If your client isn’t planning to use comments at all, the cleanest solution is to uncheck “Allow people to submit comments on new posts” under the Default Post Settings and be done with it. You can ignore everything else in this section if that’s the case.


5. Media Settings

Location: Settings → Media

WordPress automatically generates multiple sizes of every image you upload (thumbnail, medium, large). The defaults are fine for most sites, but it’s worth knowing they exist and can be adjusted if needed.

More importantly: make sure you have a consistent image optimization workflow. Large, uncompressed images are one of the top causes of slow WordPress sites. Either use an image optimization plugin or compress images before uploading.
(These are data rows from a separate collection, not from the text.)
Lemma vg_release_wp tr vg :
  started_from tr vg → vg_deletable vg → content_settled tr vg →
  wp vg_guard Any
    ('(err, instance) ← RemoveFinalizerFromVG vg;
     match err with
     | Some err => mret (Some err, instance)
     | None => mret (None, instance)
     end) tr.
Proof.
  intros Hs Hdel Hset. wp_step. eapply wp_spec; [typeclasses eauto| |].
  - intros tr' c _ Hc. destruct c; cbn in Hc; try done; subst; try done.
    intros vg' Hs' _. pose proof (started_from_inj _ _ _ Hs' (started_from_app _ tr' _ Hs)) as ->.
    split; [done|by apply content_settled_app].
  - intros tr' out _. revert out. outcome_cases. repeat wp_step; done.
Qed.

Lemma removeInstance_wp tr vg :
  started_from tr vg → vg_deletable vg → wp vg_guard Any (removeInstance vg) tr.
Proof.
  intros Hs Hdel. unfold removeInstance, GetVGC, removeVGCObject. autorewrite with reflect.
  do 4 wp_step. apply wp_trigger; [done|]. intros [err|vgc]; cbn [after]; wp_step.
  - destruct (IsNotFound err) eqn:Herr; cbn [negb]; do 2 wp_step; [|done].
    apply vg_release_wp; [by apply started_from_app|done|].
    apply (content_not_found _ _ err); [solve_event|done].
  - do 3 wp_step.
    destruct (vgcspec_VolumeGroupDeletionPolicy (vgc_Spec vgc)) as [policy|] eqn:Hp; [|done].
    cbn [wp after]. case_decide as Hpol.
    + wp_step. apply wp_trigger.
      { exists vg. split; [by apply started_from_app|]. split; [done|].
        split; [solve_event|congruence]. }
      intros [err|]; cbn [after]; do 2 wp_step; [done|].
      apply vg_release_wp; [by do 2 apply started_from_app|done|].
      apply (content_deleted _ _ vgc); [solve_event|congruence|solve_event].
    + do 2 wp_step. apply vg_release_wp; [by apply started_from_app|done|].
      apply (content_retained _ _ vgc policy); [solve_event|done..].
Qed.

(** ** Provisioning *)

(** Calls the guards say nothing of, while the VolumeGroup is alive. *)
Definition vg_ordinary (c : call) : Prop :=
  match c with
  | CCreate KEvent _ => True
  | CDelete _ _ | CCreate _ _ | CCreateVolumeGroup _ _ _ | CDeleteVolumeGroup _ _ => False
  | _ => True
  end.

Lemma vg_alive_app tr tr' vg : vg_alive tr vg → vg_alive (tr ++ tr') vg.
Proof. intros [Hs Hd]. split; [by apply started_from_app|done]. Qed.

Lemma vg_alive_ordinary tr vg c : vg_alive tr vg → vg_ordinary c → vg_guard tr c.
Proof.
  intros [Hs Hd] Hc. destruct c as [| | |[]|[]|[]|[]| | | | | | |]; cbn in *; try done;
    [|by exists vg].
  intros vg' Hs' [t Ht]. pose proof (started_from_inj _ _ _ Hs Hs') as <-. congruence.
Qed.

Lemma vg_alive_triple {A} (p : prog A) tr vg :
  vg_alive tr vg → triple vg_ordinary any p → wp vg_guard Any p tr.
Proof.
  intros Ha Hp. eapply wp_of_triple; [done| |done].
  intros tr' c _. by eapply vg_alive_ordinary, vg_alive_app.
Qed.

Lemma vg_alive_use {A} (p : prog A) S (R Q : history → option A → Prop) tr vg :
  triple S any p → ensures p R → vg_alive tr vg → covers S vg_ordinary →
  (∀ tr' o, R tr' o → Q (tr ++ tr') o) → wp vg_guard Q p tr.
Proof.
  intros HS HR Ha Hc HQ. eapply wp_use; [done..| |].
  - intros tr' c _ HSc. by eapply vg_alive_ordinary; [apply vg_alive_app|apply Hc].
  - intros tr' o _. apply HQ.
Qed.

Lemma create_content_allowed_app tr tr' o :
  create_content_allowed tr o → create_content_allowed (tr ++ tr') o.
Proof.
  intros (vg & cur & cl & cn & Hs & Hd & -> & Hcl & Hdr & Hv & Hcur & Hn & Hu & ->).
  exists vg, cur, cl. eexists. split_all; try done.
  - by apply started_from_app.
  - apply elem_of_app. by left.
  - destruct Hcur as [Hcur|(o & Ho & Hf)]; [by left|right].
    exists o. split; [apply elem_of_app; by left|done].
Qed.

(** A VolumeGroup that is not static is left alone. *)
Lemma handleStaticProvisionedVG_dynamic vg t cl :
  ensures (handleStaticProvisionedVG cfg vg t cl)
    (λ _ out, ∀ err vg', out = Some (err, false, vg') →
       vg' = vg ∧ vgsrc_VolumeGroupContentName (vgspec_Source (vg_Spec vg)) = None).
Proof.
  apply wp_ensures. unfold handleStaticProvisionedVG.
  destruct (vgsrc_VolumeGroupContentName _) as [n|] eqn:Hn;
    repeat wp_step; intros ? ? Heq; by simplify_eq.
Qed.

#[local] Instance handleStaticProvisionedVG_spec vg t cl :
  Spec (handleStaticProvisionedVG cfg vg t cl) vg_ordinary any.
Proof. unfold handleStaticProvisionedVG, Spec. solve_triple. Qed.

Lemma MakeVGName_inr uid :
  uid ≠ ""%string →
  MakeVGName VGNamePrefix uid = inr (VGNamePrefix +:+ "-" +:+ uid)%string.
Proof.
  intros Hne. unfold MakeVGName. rewrite decide_False by (by destruct uid).
  by rewrite Sprintf_dash.
Qed.

(** The content [GenerateVGC] makes. *)
Lemma GenerateVGC_content_for vg cl :
  GenerateVGC (VGNamePrefix +:+ "-" +:+ GetUID KVG vg)%string vg cl
    (fst (GetSecretCred cl)) (snd (GetSecretCred cl)) = Ret (content_for vg cl).
Proof.
  unfold GenerateVGC, generateVGCSpec. rewrite GetStringField_vg_class. cbn.
  unfold content_for, getVolumeGroupDeletionPolicy, generateObjectReference, generateVGCSource,
    generateSecretReference. cbn. by destruct (vgclass_VolumeGroupDeletionPolicy cl).
Qed.

Lemma CreateVGC_wp tr vg o :
  vg_alive tr vg → create_content_allowed tr o →
  wp vg_guard (λ tr' _, vg_alive tr' vg) (CreateVGC o) tr.
Proof.
  intros Ha Hok. unfold CreateVGC. wp_step. apply wp_trigger; [done|].
  intros r; cbn [after]; repeat wp_step; by apply vg_alive_app.
Qed.

Lemma Reconcile_provision_wp tr vg cur cl :
  vg_alive tr vg →
  (vgsrc_VolumeGroupContentName (vgspec_Source (vg_Spec cur)) = None →
   GetUID KVG cur ≠ ""%string →
   create_content_allowed tr (content_for cur cl)) →
  wp vg_guard Any (Reconcile_provision cfg cur cl) tr.
Proof.
  intros Ha Hok. unfold Reconcile_provision, GetCurrentTime. wp_step. wp_step. cbn [after]. wp_step.
  eapply vg_alive_use;
    [eapply spec_calls; typeclasses eauto|apply handleStaticProvisionedVG_dynamic
    |by apply vg_alive_app|exact (covers_refl _)|].
  intros tr1 [[[err static] cur']|] Hst; cbn [after]; [|done]. destruct static; [done|].
  destruct (Hst err cur' eq_refl) as [-> Hname].
  set (tr2 := (tr ++ _) ++ tr1). assert (vg_alive tr2 vg) as Ha2 by by do 2 apply vg_alive_app.
  destruct (decide (GetUID KVG cur = ""%string)) as [Huid|Huid].
  { unfold MakeVGName. rewrite Huid. eapply vg_alive_triple; [done|]. solve_triple. }
  rewrite MakeVGName_inr by done.
  destruct (GetSecretCred cl) as [sn sns] eqn:Hcred.
  pose proof (GenerateVGC_content_for cur cl) as Hgen. rewrite Hcred in Hgen. cbn [fst snd] in Hgen.
  rewrite Hgen. do 3 wp_step. eapply wp_mono; [apply (CreateVGC_wp _ vg); [done|]|].
  { apply create_content_allowed_app, create_content_allowed_app; auto. }
  intros tr3 [[err' vgc]|] Ha3; cbn [after]; [|done].
  eapply vg_alive_triple; [exact Ha3|]. solve_triple.
Qed.

Lemma Reconcile_vg_wp : wp vg_guard Any (Reconcile cfg req) [].
Proof.
  unfold Reconcile, Reconcile_class. wp_step. apply wp_trigger; [done|].
  intros [err|vg]; cbn [after app]; [repeat wp_step; done|].
  set (tr := [_]). assert (started_from tr vg) as Hs by done. clearbody tr.
  rewrite GetStringField_vg_class. do 3 wp_step. unfold GetVGClass. wp_step.
  set (cn := or_empty _). case_decide as Hcn; [repeat wp_step; done|].
  apply wp_trigger; [done|].
  intros [err|cl]; cbn [after]; [repeat wp_step; done|].
  case_decide as Hdr; [done|].
  set (tr' := tr ++ _). assert (started_from tr' vg) as Hs' by by apply started_from_app.
  assert (Ev (CGet KVGClass (mkNN "" cn)) (inr cl) ∈ tr') as Hcl by solve_event.
  clearbody tr'. wp_step. eapply wp_spec; [typeclasses eauto|solve_guard|].
  intros tr1 [[err|]|] _ Hval; cbn [after]; [repeat wp_step; done| |done].
  destruct (IsZero _) eqn:Hdel.
  - assert (om_DeletionTimestamp (vg_ObjectMeta vg) = None) as Hd
      by by destruct (om_DeletionTimestamp _).
    wp_step. eapply vg_alive_use;
      [eapply spec_calls; typeclasses eauto|apply AddFinalizerToVG_history
      |split; [by apply started_from_app|done]|solve_covers|].
    intros tr2 [[[err|] cur]|] Hcur; cbn [after]; [| |done].
    { eapply vg_alive_triple; [split; [by do 2 apply started_from_app|done]|]. solve_triple. }
    apply (Reconcile_provision_wp _ vg); [split; [by do 2 apply started_from_app|done]|].
    intros Hname Huid. exists vg, cur, cl, cn. split_all; try done.
    + by do 2 apply started_from_app.
    + do 2 (apply elem_of_app; left). done.
    + by apply Hval.
    + destruct (Hcur cur eq_refl) as [Hc|(o & Ho & Hf)]; [by left|right].
      exists o. split; [solve_event|done].
  - destruct (Contains _ _ && _) eqn:Hfin; [|done].
    apply andb_true_iff in Hfin as [Hown%Contains_spec Hother%negb_true_iff].
    rewrite IsContainOtherFinalizers_false in Hother.
    wp_step. eapply wp_mono; [apply (removeInstance_wp _ vg)|].
    + by apply started_from_app.
    + split; [by destruct (om_DeletionTimestamp _)|done].
    + intros tr2 [[[err|] cur]|] _; cbn [after]; repeat wp_step; done.
Qed.

Lemma Reconcile_vg_guarded : guarded (Reconcile cfg req) vg_guard.
Proof. apply wp_guarded, Reconcile_vg_wp. Qed.

(** ** The properties *)

(** C13: once a VolumeGroup is being deleted, the only update of it lets it go:
    the operator is the only one that holds it, and the content its specification
    names, if it names one, was found absent, or is kept because its policy is not
    Delete, or its deletion was accepted; nothing is known of a content when the
    specification names none. *)
Theorem vg_release_guarded :
  guarded (Reconcile cfg req) (λ tr c,
    match c with CUpdate KVG _ => vg_release_allowed tr | _ => True end).
Proof.
  eapply guarded_mono; [apply Reconcile_vg_guarded|].
  by intros tr [| | |[]|[]|[]|[]| | | | | | |].
Qed.

(** C14: the controller deletes nothing but the content of a VolumeGroup that is
    being deleted and that only the operator holds, and only when the policy of
    that content is Delete; it creates and deletes no volume group at the
    driver, and asks it to change members only for a VolumeGroup that is not
    being deleted. *)
Theorem vg_delete_guarded :
  guarded (Reconcile cfg req) (λ tr c,
    match c with
    | CDelete KVGC vgc => delete_content_allowed tr vgc
    | CDelete _ _ | CCreateVolumeGroup _ _ _ | CDeleteVolumeGroup _ _ => False
    | CModifyVolumeGroupMembership _ _ _ => ∃ vg, vg_alive tr vg
    | _ => True
    end).
Proof.
  eapply guarded_mono; [apply Reconcile_vg_guarded|].
  by intros tr [| | |[]|[]|[]|[]| | | | | | |].
Qed.

(** C15: the only object the controller creates, events aside, is the content
    of a VolumeGroup that is not being deleted, holds the operator's finalizer,
    names no content and has a UID, under a class of the operator with valid
    parameters; and that content is, field by field, [content_for] of the
    VolumeGroup and its class. *)
Theorem create_content_guarded :
  guarded (Reconcile cfg req) (λ tr c,
    match c with
    | CCreate KVGC o => create_content_allowed tr o
    | CCreate K _ => K = KEvent
    | _ => True
    end).
Proof.
  eapply guarded_mono; [apply Reconcile_vg_guarded|].
  by intros tr [| | |[]|[]|[]|[]| | | | | | |].
Qed.
End Guards.

(** ** The guards at work *)

#[local] Existing Instance DocExternals.externals.
#[local] Existing Instance DocExternals.laws.

Lemma vg_release_guarded_witness :
  ∃ pre e post,
    run_trace serve Scenario.reconcile_vg Scenario.vg_deleting = pre ++ e :: post ∧
    Scenario.is_vg_update (tr_call e) = true ∧
    match tr_call e with CUpdate KVG _ => vg_release_allowed Samples.vg_req pre | _ => True end.
Proof. guard_witness Scenario.is_vg_update vg_release_guarded. Defined.

Lemma vg_delete_guarded_witness :
  ∃ pre e post,
    run_trace serve Scenario.reconcile_vg Scenario.vg_deleting = pre ++ e :: post ∧
    Scenario.is_content_delete (tr_call e) = true ∧
    match tr_call e with
    | CDelete KVGC vgc => delete_content_allowed Samples.vg_req pre vgc
    | CDelete _ _ | CCreateVolumeGroup _ _ _ | CDeleteVolumeGroup _ _ => False
    | CModifyVolumeGroupMembership _ _ _ => ∃ vg, vg_alive Samples.vg_req pre vg
    | _ => True
    end.
Proof. guard_witness Scenario.is_content_delete vg_delete_guarded. Defined.

Lemma create_content_guarded_witness :
  ∃ pre e post,
    run_trace serve Scenario.reconcile_vg Samples.with_vg = pre ++ e :: post ∧
    Scenario.is_content_create (tr_call e) = true ∧
    match tr_call e with
    | CCreate KVGC o => create_content_allowed Samples.config Samples.vg_req pre o
    | CCreate K _ => K = KEvent
    | _ => True
    end.
Proof. guard_witness Scenario.is_content_create create_content_guarded. Defined.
6. User Settings & Security

Location: Users → All Users

  • Change the “admin” username: If WordPress created a default admin account, create a new account with a different username, make that new user an admin, then delete the old default admin account. Brute-force bots target admin as the first login attempt on every WordPress site.
  • Use a strong password: Use a password manager and generate strong, random passwords. Don’t reuse passwords on any client site…ever.

7. Updates

Location: Dashboard → Updates

Keep WordPress core, themes, and plugins up to date. The majority of WordPress hacks exploit known vulnerabilities in outdated software.

You can enable automatic background updates for minor releases in wp-config.php:

php

define( 'WP_AUTO_UPDATE_CORE', true );


For plugins and themes, consider enabling automatic updates for trusted ones, especially security-critical plugins like your firewall or login protection tool.


8. The wp-config.php Essentials

Your wp-config.php file controls some settings that aren’t accessible in the dashboard.

A few worth adding:

php

// Force SSL for admin and login pages
define( 'FORCE_SSL_ADMIN', true );

// Limit post revision storage (default is unlimited)
define( 'WP_POST_REVISIONS', 5 );

// Disable the file editor in the dashboard (security best practice)
define( 'DISALLOW_FILE_EDIT', true );

// Set debug mode (leave false on production)
define( 'WP_DEBUG', false );


The file editor setting (DISALLOW_FILE_EDIT) is particularly important — it prevents someone who gains dashboard access from injecting malicious code directly through the theme or plugin editors.


A Quick Checklist

Before you do anything else on your new WordPress site, confirm you’ve handled:

  • Site title and tagline set
  • URLs using https://
  • Permalinks set to “Post name”
  • Search engine visibility is on (checkbox unchecked)
  • Comments configured or disabled
  • Default “admin” username removed
  • Strong password
  • Auto-updates configured
  • DISALLOW_FILE_EDIT added to wp-config.php

Getting these settings right takes about 30 minutes. Not getting them right can cost you your business. Do it on every site and everything you build on top will be on solid ground.